START AVAILABLE RECORDS
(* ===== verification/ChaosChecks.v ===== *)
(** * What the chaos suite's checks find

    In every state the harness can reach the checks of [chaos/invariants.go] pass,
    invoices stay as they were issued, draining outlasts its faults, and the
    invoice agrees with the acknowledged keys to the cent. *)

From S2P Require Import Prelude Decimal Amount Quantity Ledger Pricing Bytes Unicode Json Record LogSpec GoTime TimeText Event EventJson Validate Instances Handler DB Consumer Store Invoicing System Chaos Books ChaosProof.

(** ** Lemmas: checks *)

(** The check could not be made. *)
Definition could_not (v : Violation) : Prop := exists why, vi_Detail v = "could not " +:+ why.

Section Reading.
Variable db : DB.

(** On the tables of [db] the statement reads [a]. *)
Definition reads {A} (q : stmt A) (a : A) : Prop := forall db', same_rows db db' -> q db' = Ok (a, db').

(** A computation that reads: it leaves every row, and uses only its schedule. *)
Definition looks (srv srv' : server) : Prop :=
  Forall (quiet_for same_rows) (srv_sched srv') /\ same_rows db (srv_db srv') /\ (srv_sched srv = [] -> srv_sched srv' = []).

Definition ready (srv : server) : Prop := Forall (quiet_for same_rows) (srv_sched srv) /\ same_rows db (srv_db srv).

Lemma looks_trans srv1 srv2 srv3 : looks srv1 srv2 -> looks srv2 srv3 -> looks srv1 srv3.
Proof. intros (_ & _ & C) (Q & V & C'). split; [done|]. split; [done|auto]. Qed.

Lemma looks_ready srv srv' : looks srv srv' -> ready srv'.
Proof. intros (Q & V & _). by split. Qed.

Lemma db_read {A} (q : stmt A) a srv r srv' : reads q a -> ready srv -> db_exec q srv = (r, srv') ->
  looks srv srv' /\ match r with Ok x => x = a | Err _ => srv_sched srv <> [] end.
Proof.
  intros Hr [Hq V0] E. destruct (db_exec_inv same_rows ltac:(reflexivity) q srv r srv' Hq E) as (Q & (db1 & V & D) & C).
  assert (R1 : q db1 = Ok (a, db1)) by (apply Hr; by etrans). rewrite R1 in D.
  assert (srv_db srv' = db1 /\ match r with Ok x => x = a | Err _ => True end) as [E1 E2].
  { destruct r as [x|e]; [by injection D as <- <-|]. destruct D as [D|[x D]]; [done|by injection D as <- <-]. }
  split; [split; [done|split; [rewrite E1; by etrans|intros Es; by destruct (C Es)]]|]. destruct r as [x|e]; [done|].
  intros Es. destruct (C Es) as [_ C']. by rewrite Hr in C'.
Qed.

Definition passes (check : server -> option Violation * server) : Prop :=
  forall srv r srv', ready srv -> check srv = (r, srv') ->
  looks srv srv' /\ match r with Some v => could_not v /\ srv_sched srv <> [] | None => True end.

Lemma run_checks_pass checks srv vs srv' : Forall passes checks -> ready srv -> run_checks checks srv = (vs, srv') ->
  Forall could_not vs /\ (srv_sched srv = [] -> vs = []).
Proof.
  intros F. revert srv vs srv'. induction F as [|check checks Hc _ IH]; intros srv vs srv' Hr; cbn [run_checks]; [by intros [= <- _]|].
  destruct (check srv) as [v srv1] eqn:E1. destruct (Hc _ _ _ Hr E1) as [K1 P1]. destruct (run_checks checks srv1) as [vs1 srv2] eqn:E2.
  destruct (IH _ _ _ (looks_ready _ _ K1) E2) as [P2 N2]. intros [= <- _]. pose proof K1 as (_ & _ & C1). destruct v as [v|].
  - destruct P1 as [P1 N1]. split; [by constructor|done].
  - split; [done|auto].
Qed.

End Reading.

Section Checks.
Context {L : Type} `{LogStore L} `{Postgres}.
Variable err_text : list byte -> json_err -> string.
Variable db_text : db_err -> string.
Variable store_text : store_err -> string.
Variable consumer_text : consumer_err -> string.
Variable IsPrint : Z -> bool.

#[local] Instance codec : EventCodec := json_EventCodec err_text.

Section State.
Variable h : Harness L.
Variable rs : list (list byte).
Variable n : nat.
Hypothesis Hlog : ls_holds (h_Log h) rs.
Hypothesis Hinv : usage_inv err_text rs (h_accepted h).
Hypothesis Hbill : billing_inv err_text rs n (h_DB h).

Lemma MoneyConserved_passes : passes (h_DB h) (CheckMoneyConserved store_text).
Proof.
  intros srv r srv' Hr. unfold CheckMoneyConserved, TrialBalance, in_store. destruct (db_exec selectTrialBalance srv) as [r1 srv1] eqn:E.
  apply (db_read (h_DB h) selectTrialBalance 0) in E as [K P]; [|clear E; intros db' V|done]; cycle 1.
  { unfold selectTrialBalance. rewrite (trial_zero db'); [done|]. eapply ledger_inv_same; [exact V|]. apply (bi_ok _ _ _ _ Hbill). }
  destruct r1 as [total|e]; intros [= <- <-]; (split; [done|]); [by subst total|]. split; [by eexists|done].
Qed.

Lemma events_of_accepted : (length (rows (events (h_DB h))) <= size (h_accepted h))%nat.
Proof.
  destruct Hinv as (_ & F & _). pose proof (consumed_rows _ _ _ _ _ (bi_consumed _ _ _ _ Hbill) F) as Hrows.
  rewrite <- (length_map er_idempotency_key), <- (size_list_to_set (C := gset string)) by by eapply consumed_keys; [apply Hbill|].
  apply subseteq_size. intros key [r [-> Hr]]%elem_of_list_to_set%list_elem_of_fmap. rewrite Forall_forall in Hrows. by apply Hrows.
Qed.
END AVAILABLE RECORDS
Search the material above for the string "stmt", and copy every line in which it turns up.

Definition reads {A} (q : stmt A) (a : A) : Prop := forall db', same_rows db db' -> q db' = Ok (a, db').
Lemma db_read {A} (q : stmt A) a srv r srv' : reads q a -> ready srv -> db_exec q srv = (r, srv') ->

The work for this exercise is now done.